[THE DATA Boundary: Start]

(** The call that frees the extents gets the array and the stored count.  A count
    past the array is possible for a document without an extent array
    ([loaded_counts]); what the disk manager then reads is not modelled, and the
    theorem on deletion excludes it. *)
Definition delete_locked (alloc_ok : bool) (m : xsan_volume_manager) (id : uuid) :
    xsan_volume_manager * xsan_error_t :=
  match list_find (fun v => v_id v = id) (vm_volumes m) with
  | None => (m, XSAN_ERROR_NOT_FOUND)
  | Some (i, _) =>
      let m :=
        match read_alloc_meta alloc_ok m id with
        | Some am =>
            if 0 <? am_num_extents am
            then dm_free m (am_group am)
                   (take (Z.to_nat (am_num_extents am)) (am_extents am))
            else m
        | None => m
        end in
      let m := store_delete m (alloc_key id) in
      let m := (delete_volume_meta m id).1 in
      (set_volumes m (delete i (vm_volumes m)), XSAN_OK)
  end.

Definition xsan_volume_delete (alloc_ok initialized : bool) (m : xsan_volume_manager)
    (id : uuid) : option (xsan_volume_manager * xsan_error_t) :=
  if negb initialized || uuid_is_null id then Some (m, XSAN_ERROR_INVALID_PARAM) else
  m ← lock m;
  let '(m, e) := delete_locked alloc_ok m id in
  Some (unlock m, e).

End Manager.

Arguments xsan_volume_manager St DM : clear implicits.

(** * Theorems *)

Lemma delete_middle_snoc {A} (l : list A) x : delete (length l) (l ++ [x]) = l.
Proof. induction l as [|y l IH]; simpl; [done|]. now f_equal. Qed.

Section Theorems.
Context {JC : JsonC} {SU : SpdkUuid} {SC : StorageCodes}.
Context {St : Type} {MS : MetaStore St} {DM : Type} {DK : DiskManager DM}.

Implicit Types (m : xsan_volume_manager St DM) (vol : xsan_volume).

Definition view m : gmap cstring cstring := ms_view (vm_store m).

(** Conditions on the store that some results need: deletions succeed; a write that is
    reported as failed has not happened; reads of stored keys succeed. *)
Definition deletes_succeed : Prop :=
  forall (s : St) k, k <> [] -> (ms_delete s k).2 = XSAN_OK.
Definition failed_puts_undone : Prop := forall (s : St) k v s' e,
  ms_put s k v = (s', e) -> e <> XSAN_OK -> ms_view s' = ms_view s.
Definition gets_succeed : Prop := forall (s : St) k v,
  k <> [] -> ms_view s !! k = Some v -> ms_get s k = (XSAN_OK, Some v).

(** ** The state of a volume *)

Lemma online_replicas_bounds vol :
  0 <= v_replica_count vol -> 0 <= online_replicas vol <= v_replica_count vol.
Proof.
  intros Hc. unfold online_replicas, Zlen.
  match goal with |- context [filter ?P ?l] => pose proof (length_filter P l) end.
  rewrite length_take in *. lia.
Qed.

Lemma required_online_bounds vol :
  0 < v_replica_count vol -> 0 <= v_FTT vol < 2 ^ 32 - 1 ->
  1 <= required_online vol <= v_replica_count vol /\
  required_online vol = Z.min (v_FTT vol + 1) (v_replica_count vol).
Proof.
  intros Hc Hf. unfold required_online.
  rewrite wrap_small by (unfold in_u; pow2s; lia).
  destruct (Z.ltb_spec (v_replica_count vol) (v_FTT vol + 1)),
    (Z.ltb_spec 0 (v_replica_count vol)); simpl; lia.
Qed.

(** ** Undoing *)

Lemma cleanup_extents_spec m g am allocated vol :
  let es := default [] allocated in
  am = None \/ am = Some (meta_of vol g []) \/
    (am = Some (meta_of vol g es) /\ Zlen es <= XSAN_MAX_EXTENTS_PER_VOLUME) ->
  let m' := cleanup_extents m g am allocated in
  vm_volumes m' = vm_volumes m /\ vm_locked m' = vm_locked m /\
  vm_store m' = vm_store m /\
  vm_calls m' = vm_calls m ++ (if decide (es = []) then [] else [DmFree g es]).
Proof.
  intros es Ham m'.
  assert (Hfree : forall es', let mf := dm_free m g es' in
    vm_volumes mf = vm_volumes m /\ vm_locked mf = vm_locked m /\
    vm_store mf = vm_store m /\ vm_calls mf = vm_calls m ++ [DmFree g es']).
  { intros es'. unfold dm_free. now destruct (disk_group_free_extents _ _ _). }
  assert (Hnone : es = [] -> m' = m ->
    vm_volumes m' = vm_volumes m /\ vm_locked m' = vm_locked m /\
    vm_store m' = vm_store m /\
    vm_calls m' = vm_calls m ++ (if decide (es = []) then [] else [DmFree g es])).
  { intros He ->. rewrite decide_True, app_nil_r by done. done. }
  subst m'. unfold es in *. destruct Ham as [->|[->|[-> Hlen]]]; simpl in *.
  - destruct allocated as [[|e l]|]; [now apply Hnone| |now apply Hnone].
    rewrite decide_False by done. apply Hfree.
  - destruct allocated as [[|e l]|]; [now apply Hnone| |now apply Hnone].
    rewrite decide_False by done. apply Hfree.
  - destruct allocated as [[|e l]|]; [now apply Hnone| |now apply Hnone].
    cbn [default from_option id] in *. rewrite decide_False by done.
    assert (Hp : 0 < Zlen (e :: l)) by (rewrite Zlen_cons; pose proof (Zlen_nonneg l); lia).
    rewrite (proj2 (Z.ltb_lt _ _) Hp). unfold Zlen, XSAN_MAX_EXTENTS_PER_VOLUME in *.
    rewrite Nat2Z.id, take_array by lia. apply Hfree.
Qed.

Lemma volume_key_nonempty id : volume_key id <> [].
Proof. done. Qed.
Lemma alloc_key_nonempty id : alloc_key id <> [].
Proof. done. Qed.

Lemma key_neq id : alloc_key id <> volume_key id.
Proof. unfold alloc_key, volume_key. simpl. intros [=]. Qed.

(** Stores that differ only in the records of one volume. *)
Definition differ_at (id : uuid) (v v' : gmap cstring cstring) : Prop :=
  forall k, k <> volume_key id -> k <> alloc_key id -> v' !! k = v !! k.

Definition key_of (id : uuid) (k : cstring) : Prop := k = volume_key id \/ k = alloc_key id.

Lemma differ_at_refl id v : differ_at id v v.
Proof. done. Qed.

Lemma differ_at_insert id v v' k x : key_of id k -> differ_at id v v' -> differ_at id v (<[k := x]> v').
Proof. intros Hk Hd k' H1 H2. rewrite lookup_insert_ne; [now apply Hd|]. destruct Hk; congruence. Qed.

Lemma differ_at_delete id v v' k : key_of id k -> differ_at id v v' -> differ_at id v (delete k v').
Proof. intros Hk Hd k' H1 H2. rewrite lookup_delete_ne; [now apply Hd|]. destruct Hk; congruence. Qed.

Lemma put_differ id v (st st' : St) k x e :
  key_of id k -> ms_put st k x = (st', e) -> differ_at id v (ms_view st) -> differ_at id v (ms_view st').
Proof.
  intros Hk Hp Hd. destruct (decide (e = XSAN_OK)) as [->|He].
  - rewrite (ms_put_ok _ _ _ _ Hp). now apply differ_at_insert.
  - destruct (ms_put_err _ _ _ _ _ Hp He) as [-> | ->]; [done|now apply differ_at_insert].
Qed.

[THE DATA Boundary: End]

● ACTIVITY
Copy out each line of the data above, exactly, if it lies between the line holding "[DmFree g es])." and the line holding "vm_store mf = vm_store", inclusive; copy no other line.

● FINISHED TASK
  vm_calls m' = vm_calls m ++ (if decide (es = []) then [] else [DmFree g es]).
Proof.
  intros es Ham m'.
  assert (Hfree : forall es', let mf := dm_free m g es' in
    vm_volumes mf = vm_volumes m /\ vm_locked mf = vm_locked m /\
    vm_store mf = vm_store m /\ vm_calls mf = vm_calls m ++ [DmFree g es']).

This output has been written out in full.